Peggy Cloy was a single mom and established artist in Seattle. She was an unlikely candidate to purchase a 40-acre Mancos property with aging cabins. But 25 years ago, that’s exactly what she did.
“My friends in Seattle thought I was stark raving mad,” she says with a laugh. “It was pretty wild when I got here.”
Willowtail Springs, now a nature preserve, has a four-acre springfed lake and dozens of species of birds and wildlife. Peggy set about restoring the cabins and the outbuildings with the same gusto she brings to her painting and sculpture. Now married for 16 years to Lee, a martial arts master, the two run this destination bed and breakfast that includes three cabins and two studios: one for art and one for Thai Chi.
“The land and the buildings are united; it’s like they’re one,” says Peggy. “People feel like they’re in an altered universe.”
Dick Kirkpatrick, 85, started his second career in 1977 with the purchase of the Bel Rau Lodge, a Cortez motel that is now known as The Retro Inn. The family had regularly visited this Mom and Pop operation from Seward, Alaska—where he worked as superintendent for the Alaska Railroad—a 30-year career.
In fact, they felt so comfortable at the motel that they moved in permanently. Each family member had a hand in running the business, from front desk operations to housekeeping. “We hung our sheets on the line and people loved it,” says Dick.
Now under new ownership, the hands-on approach lives on with the motel’s reinvention as the whimsical Retro Inn. Vivid paint colors and throwback decor characterize each unique room. And a life-size replica of Elvis and the classic travel trailer out front make for fun family photos.
Tiffany Neely is a wife, mother and adventurer. She explains that she grew up in the lodging industry, where her mom was a head housekeeper. Now she’s the general manager of one of the most popular lodges in Cortez, the Turquoise Inn and Suites.

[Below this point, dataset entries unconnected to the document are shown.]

(* ===== verification/Morph.v ===== *)
(** * The MouseMorph envelope of crates/morph

    A MouseMorph frame is a clear routing tag and nonce, then an encrypted header,
    the wrapped datagram and random padding, then the authentication tag.  The
    system clock is the argument [clock] (seconds since the Unix epoch, [None] for a
    clock before it) and the bytes drawn from the operating system are [random]
    ([None] for a failing generator). *)

From S2P Require Import Prelude Protocol Replay Crypto ToyCrypto DataPlane.

Definition FORMAT_VERSION : Z := 2.
Definition ROUTING_TAG_LEN : Z := 8.
Definition NONCE_LEN : Z := 12.
Definition CLEAR_PREFIX_LEN : Z := ROUTING_TAG_LEN + NONCE_LEN.
Definition INNER_HEADER_LEN : Z := 6.
Definition MIN_FRAME_LEN : Z := CLEAR_PREFIX_LEN + INNER_HEADER_LEN + AUTH_TAG_LEN.
Definition ROUTE_LABEL : bytes := ascii_bytes "MouseVPN MouseMorph v2 route".
Definition MAX_DATAGRAM_LEN : Z := 1472.
Definition SAFE_TUN_MTU : Z := 1280.
Definition MAX_RANDOM_PADDING : Z := 31.
Definition FRAME_RANDOM_LEN : Z := NONCE_LEN + 2 + MAX_RANDOM_PADDING.

(** The text of a failing generator is dropped. *)
Module MorphError.

Inductive t :=
| Truncated (actual minimum : Z)
| FrameTooLarge (actual maximum : Z)
| InvalidFrame
| InvalidProfile (value : Z)
| UnknownRoutingTag
| Clock
| Random
| CipherInit
| Encryption
| Authentication.

#[global] Instance eq_dec : EqDecision t.
Proof. solve_decision. Defined.

End MorphError.

Module Profile.

Inductive t := Quiet | Balanced | Paranoid.

#[global] Instance eq_dec : EqDecision t.
Proof. solve_decision. Defined.

Definition to_u8 (p : t) : Z := match p with Quiet => 1 | Balanced => 2 | Paranoid => 3 end.

Definition epoch_seconds (p : t) : Z :=
  match p with Quiet => 30 | Balanced => 5 | Paranoid => 1 end.

Definition from_id (value : Z) : res MorphError.t t :=
  match value with
  | 1 => Ok Quiet
  | 2 => Ok Balanced
  | 3 => Ok Paranoid
  | _ => Err (MorphError.InvalidProfile value)
  end.

End Profile.

Module Direction.

Inductive t := ClientToServer | ServerToClient.

#[global] Instance eq_dec : EqDecision t.
Proof. solve_decision. Defined.

Definition to_u8 (d : t) : Z := match d with ClientToServer => 0 | ServerToClient => 1 end.

End Direction.

Module FrameKind.

Inductive t := Cover | Payload.

Definition to_u8 (k : t) : Z := match k with Cover => 0 | Payload => 1 end.

End FrameKind.

Module DecodedFrame.

Inductive t :=
| Cover (profile : Profile.t)
| Payload (profile : Profile.t).

#[global] Instance eq_dec : EqDecision t.
Proof. solve_decision. Defined.

End DecodedFrame.

(** [random_inclusive], on the two bytes it draws. *)
Definition random_inclusive (minimum maximum : Z) (random : option bytes) : res MorphError.t Z :=
  if minimum =? maximum then Ok minimum
  else
    random ← ok_or random MorphError.Random;
    let span := maximum - minimum + 1 in
    Ok (minimum + be_value random mod span).

Definition cover_count (p : Profile.t) (random : option bytes) : res MorphError.t Z :=
  match p with
  | Profile.Quiet => Ok 0
  | Profile.Balanced => random_inclusive 1 2 random
  | Profile.Paranoid => random_inclusive 3 5 random
  end.

Definition handshake_jitter_ms (p : Profile.t) (random : option bytes) : res MorphError.t Z :=
  match p with
  | Profile.Quiet => Ok 0
  | Profile.Balanced => random_inclusive 1 4 random
  | Profile.Paranoid => random_inclusive 2 12 random
  end.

She and her family still visit Mesa Verde National Park regularly. They also love Hawkins Preserve and the Carpenter Natural Area. And speaking of family, Tiffany gives a nod to Best Western, a company that values a family-friendly lifestyle for its employees. She works from 7 a.m. until her seven- and ten-year-old get out of school.
“It’s my calling,” says Tiffany. “If you’re a people person like I am, there is no better career.”